Bu yorum yazar tarafından silindi.
Unknown dedi ki...

Ben Kaptan Onedir. Evet böyle bir yazı yazmıştım zamanında. 2008 filan herhalde. Kendisi ve o zamanki sevgilisi şimdiki 9 yıllık eşi bu dertten stratosferik seviyede muzdarip olmuş biri olarak söyleyebilirim ki, evet, bu sendroma rağmen birşeyler yapmak mümkün. Biz bu durumu Steven Carter ile Julia Sokol'un yazdığı "He's Scared She's Scared" ve "Getting To Commitment" adlı kitaplarını okuduktan sonra kendi davranışlarımızın dayandığı geçmişteki olayları analiz edip onlarla barışma yolunu denedikten sonra bir nebze başardık. O yazıyı yazdıktan 1 sene sonra evlendik, artık 40 olduk geç kalıyoruz diye hemen çocuk yaptık. Şu an 8 yaşında bir oğlumuz var, arada kavga gürültü filan oldu, oluyor da, ama hâlâ gayet sıkı sıkıya evliyiz, kavgalar %99.99 finansla ilgili sıkıntılar olduğunda oluyor, onun dışında bir anlaşmazlık olmuyor. Sadakat konusunda en azından ben (erkek kısmısı) onu şu ana kadar hiç aldatmadım, o da aldatmamıştır diye düşünüyorum (umarım). Arada bir acaba diye aklımdan geçmiyor değil, dur telefonunu bilgisayarından sosyal medya hesaplarını kurcalayayım diye geçiyor, ama diğer yanım hemen müdahale edip sakın o kutuyu açma diyor ve o düşünceden kurtuluyorum. Yaparsa da yapsın amaan ne yapabilirim ki diyip geçiyorum. Artık yaşlanıyoruz, ben 49 o 48, ama seks hayatımız 20'li yaşlardaki gibi (yihhuuu!). Önümüzdeki yaz İngiltere'ye yerleşelim filan diye konuşuyoruz. Yaşam güzel yani. Sıkıntılar hep var, ama mutluluğa engel değil. Sıkıntının ne olduğunu bir kez bulunca onu yönetebiliyorsunuz.

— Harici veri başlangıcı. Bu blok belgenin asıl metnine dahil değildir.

(** A new cache entry goes to its place on the list. *)
Lemma wps_cache_insert i w src grp Φ : i ↦[Fmo] What w -∗ cached i -∗ (i ↦[Fmo] What w -∗ cached i -∗ Φ tt) -∗
  wps (let! m := mrt (Some i) in
       if has (m_flags m) MRTF_SG then
         if has (m_flags m) MRTF_KERNEL_CACHE then ret tt else
         let! new := new_cache (mkCache None None src grp 0) in
         do! upd (Some i) (set_m_kernel_cache new) ;;
         upd (Some i) (flag_on MRTF_KERNEL_CACHE)
       else
         let! s := get in
         let! (prev, next, found) := cache_loop (fuel_of s) src grp None (m_kernel_cache m) in
         if found : bool then ret tt else
         let! new := new_cache (mkCache next prev src grp 0) in
         do! match prev with
             | Some _ => upd prev (set_k_next new)
             | None => upd (Some i) (set_m_kernel_cache new)
             end ;;
         do! upd_if next (set_k_prev new) ;;
         upd (Some i) (flag_on MRTF_KERNEL_CACHE)) Φ.
Proof.
  iIntros "O (%p & %l & K & L) W". wload "K" as m Em. cell_eqs Em.
  destruct (has (m_flags m) MRTF_SG).
  - destruct (has (m_flags m) MRTF_KERNEL_CACHE).
    + iApply wps_ret. iApply ("W" with "O"). iExists _, l. iFrame.
    + iApply wps_bind. iApply wps_new_cache. iIntros (c) "C". wupd "K". iApply (wps_flag_on with "O"). iIntros "O".
      rw w_on_kernel. iApply ("W" with "O"). iExists (Some c), [c]. iFrame "K". iExists (Some c). cbn.
      iSplit; [done|]. iExists None. by iFrame.
  - iApply (wps_fuel with "L"). iIntros (s He Hf) "[%z L]". iApply wps_bind. iApply (wps_cache_loop with "L"); [done|].
    iIntros (l1 l2 n v found [-> _]) "A B". destruct found.
    + iApply wps_ret. iApply ("W" with "O"). iExists _, _. iFrame "K". iApply (seg_lst with "A B").
    + iApply wps_bind. iApply wps_new_cache. iIntros (c) "C". cbn [k_next k_prev]. iApply wps_bind.
      iApply (wps_relink (Nd := kernel_cache) (f := Fk) (fun p => i ↦[Fmk] Ptr p)%I (upd (Some i) (set_m_kernel_cache (Some c))) with "A K").
      { iIntros (p' Ψ) "K H". by iApply (wps_set_head with "K"). }
      iIntros (p') "K A". iApply wps_bind. iApply (wps_set_prev (Nd := kernel_cache) (f := Fk) with "B"). iIntros (z') "B".
      iApply (wps_flag_on with "O"). iIntros "O". rw w_on_kernel. iApply ("W" with "O"). iExists p', (l1 ++ c :: l2).
      iFrame "K". iExists z'. iApply seg_app. iExists (Some c), v. iFrame "A". cbn. iSplit; [done|]. iExists n. iFrame.
Qed.

Lemma wps_add_kernel_cache N T B X Y r new src grp flags Φ : rps_ok pim_start -> consistent T B X Y -> T !! r = Some new ->
  read_part N T B X Y -∗ ents N T -∗ (read_part N T B X Y -∗ ents N T -∗ Φ tt) -∗
  wps (add_kernel_cache (Some (nd N r)) src grp flags) Φ.
Proof.
  iIntros (Hok Hc Hr) "R E W". unfold add_kernel_cache. iApply wps_bind.
  iApply (wps_move_kernel_cache with "R E"); [done|done|done|]. iIntros "R E".
  iDestruct (big_sepM_lookup_acc _ _ _ _ Hr with "E") as "[A E]". iDestruct (ent_open with "A") as (w) "(%Hw & O & K & A)".
  iApply (wps_cache_insert with "O K"). iIntros "O K". iApply ("W" with "R"). iApply ("E" with "(A O K)").
Qed.

Lemma wps_delete_single_addr N T r new src grp Φ : T !! r = Some new -> ents N T -∗ (ents N T -∗ Φ tt) -∗
  wps (delete_single_kernel_cache_addr (Some (nd N r)) src grp) Φ.
Proof.
  iIntros (Hr) "E W".
  iDestruct (big_sepM_lookup_acc _ _ _ _ Hr with "E") as "[A E]". iDestruct (ent_open with "A") as (w) "(%Hw & O & K & A)".
  iAssert (nd N r ↦[Fmo] What w -∗ cached (nd N r) -∗ Φ tt)%I with "[W A E]" as "W".
  { iIntros "O K". iApply "W". iApply ("E" with "(A O K)"). }
  iDestruct "K" as (p l) "[K L]". unfold delete_single_kernel_cache_addr. iApply (wps_fuel with "L"). iIntros (s He Hf) "[%z L]".
  wload "K" as m Em. cell_eqs Em. iApply wps_bind. iApply (wps_cache_loop with "L"); [done|].
  iIntros (l1 l2 n v found [-> Hfd]) "L1 L2". destruct found.
  2: { iApply wps_ret. iApply ("W" with "O"). iExists _, _. iFrame "K". iApply (seg_lst with "L1 L2"). }
  destruct l2 as [|c l2]; [by destruct (Hfd eq_refl)|]. cbn [seg]. iDestruct "L2" as "(-> & %n & C & L2)".
  unfold delete_single_kernel_cache. wload "C" as ce Ec. cell_eqs Ec.
  iApply (wps_bind_mono _ _ _ (fun _ => ∃ p', nd N r ↦[Fmo] What w ∗ nd N r ↦[Fmk] Ptr p' ∗
    seg Fk p' None l1 (k_next ce) (k_prev ce))%I with "[O K L1]").
  { destruct l1 as [|b l0 _] using rev_ind.
    - iDestruct (seg_nil with "L1") as %[Ep <-]. rewrite <- Ep. wupd "K". destruct (k_next ce) as [x|] eqn:En.
      + iApply wps_ret. iExists (Some x). iFrame. by iPureIntro.
      + iApply (wps_flag_off with "O"). iIntros "O". rw w_off_kernel. iExists None. iFrame. by iPureIntro.
    - iAssert (⌜k_prev ce = Some b⌝)%I as %Eb. { iDestruct (seg_snoc with "L1") as (r0) "(_ & _ & $)". }
      rw Eb. iApply (wps_set_next (Nd := kernel_cache) (f := Fk) with "L1"). iIntros "L1". iExists _. iFrame. }
  iIntros (_) "(%p' & O & K & L1)". iApply wps_bind. iApply (wps_set_prev (Nd := kernel_cache) (f := Fk) with "L2").
  iIntros (z') "L2". iApply wps_bind. iApply wps_k_del_mfc. iApply (wps_free with "[C]"); [by iApply some_cache|].
  iApply ("W" with "O"). iExists p', _. iFrame "K". iApply (seg_lst with "L1 L2").
Qed.
End Cache.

Böyle işte. Bakın biz belli merhaleleri aşmayı başardık ama bu sizinki de aşacak anlamına gelmiyor. Herkesin durumu farklı. Bu yaşam sona erdiğinde biten bir mücadele. sürekli olarak kendinizin daha iyi bir versiyonunu yaratmak zorundasınız. Kestirme yok, kolaya kaçış yok. Hele çocuk olduktan sonra yok ben bununla uğraşamıyorum iade edelim filan da yok. O çocuğun hayatını kendi fobyalarınıza kurban edemezsiniz. Kendinize geliyorsunuz. Gelemeyenlerin de hallerini görüyoruz işte. Öyle yani, korksanız da uykusuz da kalsanız o tünele girdiniz mi sürekli ilerleyeceksiniz. Ama güzel haber, tünelin sonunda ışık var. Neyse, herşeyin en güzelinden diliyorum hepinize. Adımı bir şekilde bulursanız lütfen yayınlamayın. Kısmen tanınmış biriyim, almost famous hesabı. Ekşi Sözlük hesabımı da çaylaklığa düştüğüm için değil artık ordan sıkıldığım için sildirdim. Bu da böyle işte, hadi esenlikle kalın.

anipathy dedi ki...
Bu yorum yazar tarafından silindi.
anipathy dedi ki...

Size ulaşacağım bi yol olsaydı keşke.